Two lines mark the range in the entries below: the one holding "like one that leaves the field out. *)" and the one holding "Module PayloadFacts.". Set down those two and all lines between them, exactly.

> Stored data entries
================================

Definition get_historic_data_year (start_date : string) : M Z :=
  (do d1 <- lift (strptime start_date);
   do d2 <- lift (strptime start_date);
   do rows <- call (EvSelectYear (month d1) (day d2))
                   (Returned (select_historic_year historicdata
                                                   (month d1) (day d2)));
   if bool_decide (length rows ≠ 1%nat) then raise (NoHistoricYear start_date)
   else
     do row <- lift (py_index rows 0);
     lift (py_index row 0))%ctl.

Definition get_model (clinic : Z) (tc : triage_class) : M Model :=
  (do rows <- call (EvSelectModel clinic (tc_severity tc))
                   (Returned (select_model_paths models clinic
                                                 (tc_severity tc) true));
   if bool_decide (length rows = 0%nat) then raise (NoModel clinic tc)
   else
     do row <- lift (py_index rows 0);
     do file_path <- lift (py_index row 0);
     call (EvLoadModel file_path) (load_model file_path))%ctl.

(** Lines 100-101: the series handed to the simulation. *)
Definition padding_of (sorted_referral_data : list Z) : list entry :=
  map (fun arrivals => PyList [arrivals; 0])
      (py_slice_from sorted_referral_data (- SIM_PADDING_LENGTH)).

Definition data_frame_data (sorted_referral_data : list Z)
    (preds : list (list pyfloat)) : list entry :=
  padding_of sorted_referral_data ++ map NdArray preds ++ [PyList [0; 0]].

(** Line 102: the frame and its boundary tag. *)
Definition build_data_frame (self : TriageController)
    (sorted_referral_data : list Z) (preds : list (list pyfloat)) : DataFrame :=
  mkDataFrame (intervals self)
              (data_frame_data sorted_referral_data preds)
              (SIM_PADDING_LENGTH, 0).

(** What lines 71-80 of [predict] compute before the loop. *)
Record horizon := mkHorizon {
  prediction_start_date : datetime;
  prediction_interval_length : Z;
  historic_data_interval_length : Z;
  historic_data_interval : datetime * datetime
}.

Definition predict_horizon (self : TriageController) : M horizon :=
  (do first <- lift (py_index (intervals self) 0);
   do start <- lift (strptime (fst first));
   do last <- lift (py_index (intervals self) (-1));
   do stop <- lift (strptime (snd last));
   let interval_length := days_between stop start + 1 in
   let historic_length := Z.max ML_PADDING_LENGTH SIM_PADDING_LENGTH in
   do first' <- lift (py_index (intervals self) 0);
   do desired_historic_data_year <- get_historic_data_year (fst first');
   do first'' <- lift (py_index (intervals self) 0);
   do d <- lift (strptime (fst first''));
   do historic_data_end_date <- lift (replace_year d desired_historic_data_year);
   do historic_data_start_date <-
      lift (sub_days historic_data_end_date (Z.to_nat historic_length));
   ret {| prediction_start_date := start;
          prediction_interval_length := interval_length;
          historic_data_interval_length := historic_length;
          historic_data_interval :=
            (historic_data_start_date, historic_data_end_date) |})%ctl.
(** [b.get(key, default)] on the items of a [dict]. *)
Definition dict_get (items : list (string * json)) (key : string)
  (default : json) : json :=
  match assoc key items with
  | Some v => v
  | None => default
  end.

(** The body of the loop of [load] for one element [b]:
    [[
      block = Block(b['index'], b['timestamp'], b['data'], b['prev_hash'])
      block.nonce = b.get('nonce', 0)
      block.hash = b.get('hash', block.compute_hash())
    ]]
    The four subscriptions come first and raise on their own account;
    the types of the values are looked at after them. *)
Definition load_block (b : json) : result Block :=
  match py_getitem b "index" with
  | Ret i =>
    match py_getitem b "timestamp" with
    | Ret t =>
      match py_getitem b "data" with
      | Ret d =>
        match py_getitem b "prev_hash" with
        | Ret p =>
          match b, i, t, d, p with
          | JObj items, JInt idx, JStr ts, JStr dat, JStr ph =>
              let block := Block_init idx ts dat ph in
              match dict_get items "nonce" (JInt 0) with
              | JInt n =>
                  let block1 := set_nonce block n in
                  match dict_get items "hash" (JStr (compute_hash block1)) with
                  | JStr h => Ret (set_hash block1 h)
                  | _ => Untyped
                  end
              | _ => Untyped
              end
          | _, _, _, _, _ => Untyped
          end
        | Raise e => Raise e | Running => Running | Untyped => Untyped
        end
      | Raise e => Raise e | Running => Running | Untyped => Untyped
      end
    | Raise e => Raise e | Running => Running | Untyped => Untyped
    end
  | Raise e => Raise e | Running => Running | Untyped => Untyped
  end.

(** The loop of [load] over the elements [bs], the blocks appended in
    order.  A record that raises stops the loop, also when an earlier
    record was outside the typed model. *)
Fixpoint load_blocks (bs : list json) : result (list Block) :=
  match bs with
  | [] => Ret []
  | b :: bs' =>
      match load_block b with
      | Ret blk =>
          match load_blocks bs' with
          | Ret c => Ret (blk :: c)
          | Raise e => Raise e
          | Running => Running
          | Untyped => Untyped
          end
      | Raise e => Raise e
      | Running => Running
      | Untyped =>
          match load_blocks bs' with
          | Raise e => Raise e
          | _ => Untyped
          end
      end
  end.

(** [HeadyChain.load]: [FileNotFoundError] from [open] and
    [json.JSONDecodeError] from [json.load] are the two exceptions the
    [except] clause catches; both lead to [gen]. *)
Definition load (now : string) (self : HeadyChain) : M HeadyChain :=
  fun w =>
    match disk w with
    | NoDir | NoFile | File BadText => gen now self w
    | File (Doc v) =>
        match py_iter v with
        | Ret bs =>
            match load_blocks bs with
            | Ret c => Ret (mkChain c, w)
            | Raise e => Raise e
            | Running => Running
            | Untyped => Untyped
            end
        | Raise e => Raise e
        | Running => Running
        | Untyped => Untyped
        end
    end.

(** [HeadyChain.__init__] *)
Definition HeadyChain_init (now : string) : M HeadyChain :=
  fun w =>
    let self := mkChain [] in
    match disk w with
    | NoDir => (makedirs ;;; gen now self) w
    | NoFile | File _ => load now self w
    end.

(** [l[-1]] *)
Definition last_block (l : list Block) : option Block :=
  match rev l with
  | [] => None
  | b :: _ => Some b
  end.

(** The body of [HeadyChain.add], where [b.mine()] runs with the default
    [difficulty] of the revision at hand; [now] is the clock reading
    taken for the new block, [fuel] bounds the mining loop. *)
Definition add_with (difficulty : nat) (fuel : nat) (now r u : string)
  (self : HeadyChain) : M HeadyChain :=
  match last_block (chain self) with
  | None => raise IndexError
  | Some p =>
      let b := Block_init (index p + 1) now (r ++ ":" ++ u) (hash p) in
      match mine fuel difficulty b with
      | None => fun _ => Running
      | Some b' =>
          let self' := mkChain (chain self ++ [b']) in
          save self' ;;;
          print ("Mined: " ++ hash b') ;;;
          ret self'
      end
  end.

(** [HeadyChain.add] *)
Definition add : nat -> string -> string -> string -> HeadyChain
                 -> M HeadyChain :=
  add_with default_difficulty.

(** The loop of [verify] over the blocks in the order it visits them. *)
Fixpoint verify_scan (needle : string) (bs : list Block) : bool :=
  match bs with
  | [] => false
  | b :: bs' => if contains needle (data b) then true
                else verify_scan needle bs'
  end.

(** [HeadyChain.verify] *)
Definition verify (r u : string) (self : HeadyChain) : bool :=
  verify_scan (r ++ ":" ++ u) (rev (chain self)).

(** ** The command line *)

Definition usage_line : string :=
  "Usage: python Heady_Chain.py <grant|verify> <role> <user>".

Definition invalid_line : string :=
  "Invalid command or missing arguments".

(** [sys.argv[i]], read only where the length test has passed. *)
Definition arg (argv : list string) (i : nat) : string :=
  nth i argv EmptyString.

(** The [__main__] block of the last revision of the ledger; [t0] is the
    clock reading of the constructor and [t1] that of [add]. *)
Definition main (fuel : nat) (t0 t1 : string) (argv : list string) : M unit :=
  hc <- HeadyChain_init t0 ;;
  if (List.length argv <? 2)%nat then
    print usage_line
  else if String.eqb (arg argv 1) "grant" && (4 <=? List.length argv)%nat then
    add fuel t1 (arg argv 2) (arg argv 3) hc ;;; ret tt
  else if String.eqb (arg argv 1) "verify" && (4 <=? List.length argv)%nat then
    print (if verify (arg argv 2) (arg argv 3) hc
           then "ACCESS GRANTED" else "DENIED")
  else
    print invalid_line.

(** * Older revisions of the ledger in the same file *)

(** The revisions whose [load] rebuilds each block from four fields:
    [[
      self.chain = [Block(b['index'], b['timestamp'], b['data'], b['prev_hash'])
                    for b in json.load(f)]
    ]]
    inside the same [try] as the last revision.  [Block.calc] of these
    revisions is [compute_hash] under another name. *)
Module FourFieldLoad.

Definition load_block (b : json) : result Block :=
  match py_getitem b "index" with
  | Ret i =>
    match py_getitem b "timestamp" with
    | Ret t =>
      match py_getitem b "data" with
      | Ret d =>
        match py_getitem b "prev_hash" with
        | Ret p =>
          match i, t, d, p with
          | JInt idx, JStr ts, JStr dat, JStr ph => Ret (Block_init idx ts dat ph)
          | _, _, _, _ => Untyped
          end
        | Raise e => Raise e | Running => Running | Untyped => Untyped
        end
      | Raise e => Raise e | Running => Running | Untyped => Untyped
      end
    | Raise e => Raise e | Running => Running | Untyped => Untyped
    end
  | Raise e => Raise e | Running => Running | Untyped => Untyped
  end.

Fixpoint load_blocks (bs : list json) : result (list Block) :=
  match bs with
  | [] => Ret []
  | b :: bs' =>
      match load_block b with
      | Ret blk =>
          match load_blocks bs' with
          | Ret c => Ret (blk :: c)
          | Raise e => Raise e
          | Running => Running
          | Untyped => Untyped
          end
      | Raise e => Raise e
      | Running => Running
      | Untyped =>
          match load_blocks bs' with
          | Raise e => Raise e
          | _ => Untyped
          end
      end
  end.

Definition load (now : string) (self : HeadyChain) : M HeadyChain :=
  fun w =>
    match disk w with
    | NoDir | NoFile | File BadText => gen now self w
    | File (Doc v) =>
        match py_iter v with
        | Ret bs =>
            match load_blocks bs with
            | Ret c => Ret (mkChain c, w)
            | Raise e => Raise e
            | Running => Running
            | Untyped => Untyped
            end
        | Raise e => Raise e
        | Running => Running
        | Untyped => Untyped
        end
    end.

End FourFieldLoad.

(** The revisions whose [mine] has the default [difficulty=4]. *)
Module DifficultyFour.

Definition default_difficulty : nat := 4.

Definition add : nat -> string -> string -> string -> HeadyChain
                 -> M HeadyChain :=
  add_with default_difficulty.

End DifficultyFour.

(** The first revision: [load] has no [try], and the first [__main__]
    block reads [sys.argv[1]] before any test of the length.  Its [mine]
    loops [while self.hash[:2] != "00"], the test of [mine] at
    difficulty 2. *)
Module FirstMain.

Definition load (self : HeadyChain) : M HeadyChain :=
  fun w =>
    match disk w with
    | NoDir | NoFile => Raise FileNotFoundError
    | File BadText => Raise JSONDecodeError
    | File (Doc v) =>
        match py_iter v with
        | Ret bs =>
            match FourFieldLoad.load_blocks bs with
            | Ret c => Ret (mkChain c, w)
            | Raise e => Raise e
            | Running => Running
            | Untyped => Untyped
            end
        | Raise e => Raise e
        | Running => Running
        | Untyped => Untyped
        end
    end.

Definition HeadyChain_init (now : string) : M HeadyChain :=
  fun w =>
    let self := mkChain [] in
    match disk w with
    | NoDir => (makedirs ;;; gen now self) w
    | NoFile | File _ => load self w
    end.
(** ** From the request body to the pipeline *)

(** A request is accepted by validation exactly when each field is: the
    fields of the result are those the validators give. *)
Lemma parse_ImageRequest_Some {FT : FieldTypes} (body : gmap string jvalue)
    (req : ImageRequest) :
  parse_ImageRequest body = Some req ↔
  required validate_str (body !! "prompt") = Some (prompt req) ∧
  with_default validate_str "blurry, low quality, distorted" (body !! "negative_prompt")
  = Some (negative_prompt req) ∧
  with_default validate_int 25 (body !! "num_inference_steps")
  = Some (num_inference_steps req) ∧
  with_default validate_float (15 # 2)%Q (body !! "guidance_scale")
  = Some (guidance_scale req) ∧
  with_default validate_int 512 (body !! "width") = Some (width req) ∧
  with_default validate_int 512 (body !! "height") = Some (height req) ∧
  with_default validate_optional_int None (body !! "seed") = Some (seed req).
Proof.
  unfold parse_ImageRequest.
  destruct (required _ _) as [p|]; simpl;
    [|split; [discriminate | intros Hc; decompose [and] Hc; discriminate]].
  destruct (with_default validate_str _ _) as [np|]; simpl;
    [|split; [discriminate | intros Hc; decompose [and] Hc; discriminate]].
  destruct (with_default validate_int 25 _) as [n|]; simpl;
    [|split; [discriminate | intros Hc; decompose [and] Hc; discriminate]].
  destruct (with_default validate_float _ _) as [gs|]; simpl;
    [|split; [discriminate | intros Hc; decompose [and] Hc; discriminate]].
  destruct (with_default validate_int 512 (body !! "width")) as [wd|]; simpl;
    [|split; [discriminate | intros Hc; decompose [and] Hc; discriminate]].
  destruct (with_default validate_int 512 (body !! "height")) as [ht|]; simpl;
    [|split; [discriminate | intros Hc; decompose [and] Hc; discriminate]].
  destruct (with_default validate_optional_int _ _) as [sd|]; simpl;
    [|split; [discriminate | intros Hc; decompose [and] Hc; discriminate]].
  destruct req as [p' np' n' gs' wd' ht' sd']; simpl. split.
  - intros [= -> -> -> -> -> -> ->]. done.
  - intros Hc. decompose [and] Hc. congruence.
Qed.

(** X14: A body that gives neither width nor height is never answered 400: the
    defaults, 512 and 512, pass the size check. *)
Theorem default_size_accepted {L : Collaborators} {FT : FieldTypes} (srv : Server)
    (body : gmap string jvalue) (w : World) :
  body !! "width" = None → body !! "height" = None →
  status_of (post_generate srv body w).1 ≠ 400.
Proof.
  intros Hwd Hht. unfold post_generate.
  destruct (parse_ImageRequest body) as [req|] eqn:Hparse; [|done].
  apply parse_ImageRequest_Some in Hparse as (_ & _ & _ & _ & Hw & Hh & _).
  rewrite Hwd in Hw. rewrite Hht in Hh. simpl in Hw, Hh.
  injection Hw as Hw. injection Hh as Hh.
  unfold generate. destruct (pipe srv) as [p|]; [|done].
  rewrite (proj2 (size_check_false req)) by (rewrite <- Hw, <- Hh; done).
  by destruct (inference srv p req w) as [[c|[msg|cls msg]] w1].
Qed.

Lemma default_size_accepted_witness :
  status_of (post_generate (FT := Sample.strict) Sample.loaded
               {[ "prompt" := JStr "x"; "seed" := JInt 3 ]} Sample.start).1 ≠ 400.
Proof.
  apply (default_size_accepted (FT := Sample.strict) Sample.loaded
           {[ "prompt" := JStr "x"; "seed" := JInt 3 ]} Sample.start);
    reflexivity.
Defined.

(** X15: A body that gives only a prompt, served by a loaded model, reaches the
    pipeline with that prompt and the declared defaults: the negative prompt
    "blurry, low quality, distorted", 25 steps, guidance 7.5, 512 by 512, and
    no generator. *)
Theorem prompt_only_body_runs_with_defaults {L : Collaborators} {FT : FieldTypes}
    (srv : Server) (p : Pipeline) (j : jvalue) (s : string) (w : World) :
  pipe srv = Some p →
  validate_str j = Some s →
  PipelineCalled p
    {| arg_prompt := s;
       arg_negative_prompt := "blurry, low quality, distorted";
       arg_num_inference_steps := 25;
       arg_guidance_scale := (15 # 2)%Q;
       arg_width := 512;
       arg_height := 512;
       arg_generator := None |}
    ∈ trace (post_generate srv {[ "prompt" := j ]} w).2.
Proof.
  intros Hp Hs. unfold post_generate.
  assert (parse_ImageRequest {[ "prompt" := j ]} =
          Some {| prompt := s; negative_prompt := "blurry, low quality, distorted";
                  num_inference_steps := 25; guidance_scale := (15 # 2)%Q;
                  width := 512; height := 512; seed := None |}) as ->.
  { apply parse_ImageRequest_Some. simpl.
    rewrite lookup_singleton_eq, !lookup_singleton_ne by done. simpl. by rewrite Hs. }
  match goal with
  | |- context [generate srv ?r w] =>
      pose proof (pipeline_called_in_trace srv p r w None Hp eq_refl eq_refl eq_refl) as Hin;
      destruct (generate srv r w) as [o w1]
  end.
  exact Hin.
Qed.

Lemma prompt_only_body_runs_with_defaults_witness :
  PipelineCalled (L := Sample.libraries) tt
    {| arg_prompt := "a red circle";
       arg_negative_prompt := "blurry, low quality, distorted";
       arg_num_inference_steps := 25;
       arg_guidance_scale := (15 # 2)%Q;
       arg_width := 512;
       arg_height := 512;
       arg_generator := None |}
    ∈ trace (post_generate (FT := Sample.strict) Sample.loaded
               {[ "prompt" := JStr "a red circle" ]} Sample.start).2.
Proof.
  apply (prompt_only_body_runs_with_defaults (FT := Sample.strict) Sample.loaded tt
           (JStr "a red circle") "a red circle" Sample.start);
    reflexivity.
Defined.

(** X16: For [seed: Optional[int] = None], a body that gives [null] is validated
    like one that leaves the field out. *)
Theorem null_seed_is_no_seed {FT : FieldTypes} (body : gmap string jvalue) :
  parse_ImageRequest (<["seed" := JNull]> body) = parse_ImageRequest (delete "seed" body).
Proof.
  unfold parse_ImageRequest.
  rewrite lookup_insert_eq, lookup_delete_eq.
  rewrite !lookup_insert_ne, !lookup_delete_ne by done.
  reflexivity.
Qed.

(** ** The payload of the data URL *)

Module PayloadFacts.
Import Base64.

Lemma char_of_in_alphabet (n : N) : char_of n ∈ alphabet ∨ char_of n = pad.
Proof.
  unfold char_of. destruct (alphabet !! N.to_nat n) as [c|] eqn:Hc; simpl.
  - left. by apply list_elem_of_lookup_2 with (N.to_nat n).
  - by right.
Qed.

Lemma alphabet_ascii : Forall (λ c, (to_N c < 128)%N) (pad :: alphabet).
Proof. repeat constructor. Qed.

Lemma string_of_list_byte_length (l : list byte) :
  String.length (string_of_list_byte l) = length l.
Proof. induction l as [|c l IH]; simpl; [done | f_equal; exact IH]. Qed.

Lemma data_url_prefix_length (b64 : string) :
  String.length (data_url_prefix +:+ b64) = (22 + String.length b64)%nat.
Proof. reflexivity. Qed.

Lemma encoded_length (bs : list byte) :
  length (b64encode bs) = (4 * ((length bs + 2) / 3))%nat.
Proof.
  induction bs as [|a|a b|a b c rest IH] using Base64Facts.list_triples_ind;
    try reflexivity.
  cbn [b64encode length]. rewrite IH.
  replace (S (S (S (length rest))) + 2)%nat with ((length rest + 2) + 1 * 3)%nat by lia.
  rewrite Nat.div_add by lia. lia.
Qed.

End PayloadFacts.

(** X17: The Base64 text of [n] bytes has [4 * ceil(n / 3)] characters: always a
    multiple of four, and none for no bytes. *)
Theorem b64encode_length (bs : list byte) :
  length (Base64.b64encode bs) = (4 * ((length bs + 2) / 3))%nat ∧
  (length (Base64.b64encode bs) mod 4 = 0)%nat ∧
  (Base64.b64encode bs = [] ↔ bs = []).
Proof.
  pose proof (PayloadFacts.encoded_length bs) as Hlen.
  split; [exact Hlen|]. split.
  - rewrite Hlen, Nat.mul_comm. apply Nat.Div0.mod_mul.
  - split; [|by intros ->].
    intros Hnil. by destruct bs as [|a [|b [|c rest]]].
Qed.

(** X18: The Base64 text contains only the 64 characters of the alphabet and [=],
    all of them ASCII, so that reading it as UTF-8 cannot fail. *)
Theorem b64encode_alphabet (bs : list byte) :
  Forall (λ c, (c ∈ Base64.alphabet ∨ c = Base64.pad) ∧ (to_N c < 128)%N)
         (Base64.b64encode bs).
Proof.
  assert (∀ c, c ∈ Base64.alphabet ∨ c = Base64.pad →
               (c ∈ Base64.alphabet ∨ c = Base64.pad) ∧ (to_N c < 128)%N) as Hok.
  { intros c Hc. split; [done|].
    pose proof PayloadFacts.alphabet_ascii as Hall. rewrite Forall_forall in Hall.
    apply Hall. destruct Hc as [Hc| ->]; [by right | by left]. }
  assert (∀ n, (Base64.char_of n ∈ Base64.alphabet ∨ Base64.char_of n = Base64.pad) ∧
               (to_N (Base64.char_of n) < 128)%N) as Hchar.
  { intros n. apply Hok, PayloadFacts.char_of_in_alphabet. }
  assert ((Base64.pad ∈ Base64.alphabet ∨ Base64.pad = Base64.pad) ∧
          (to_N Base64.pad < 128)%N) as Hpad by (apply Hok; by right).
  induction bs as [|a|a b|a b c rest IH] using Base64Facts.list_triples_ind;
    cbn [Base64.b64encode]; repeat apply List.Forall_cons;
    try apply List.Forall_nil; try apply Hchar; try apply Hpad; try exact IH.
Qed.

(** X19: Encoding a list whose length is a multiple of three and then another
    list gives the two texts one after the other: no padding appears inside
    the text. *)
Theorem b64encode_app (bs1 bs2 : list byte) :
  (length bs1 mod 3 = 0)%nat →
  Base64.b64encode (bs1 ++ bs2) = Base64.b64encode bs1 ++ Base64.b64encode bs2.
Proof.
  induction bs1 as [|a|a b|a b c rest IH] using Base64Facts.list_triples_ind;
    intros Hlen; try done.
  cbn [app Base64.b64encode]. rewrite IH; [done|].
  cbn [length] in Hlen.
  replace (S (S (S (length rest)))) with (length rest + 1 * 3)%nat in Hlen by lia.
  by rewrite Nat.Div0.mod_add in Hlen.
Qed.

================================

> Your response
    like one that leaves the field out. *)
Theorem null_seed_is_no_seed {FT : FieldTypes} (body : gmap string jvalue) :
  parse_ImageRequest (<["seed" := JNull]> body) = parse_ImageRequest (delete "seed" body).
Proof.
  unfold parse_ImageRequest.
  rewrite lookup_insert_eq, lookup_delete_eq.
  rewrite !lookup_insert_ne, !lookup_delete_ne by done.
  reflexivity.
Qed.

(** ** The payload of the data URL *)

Module PayloadFacts.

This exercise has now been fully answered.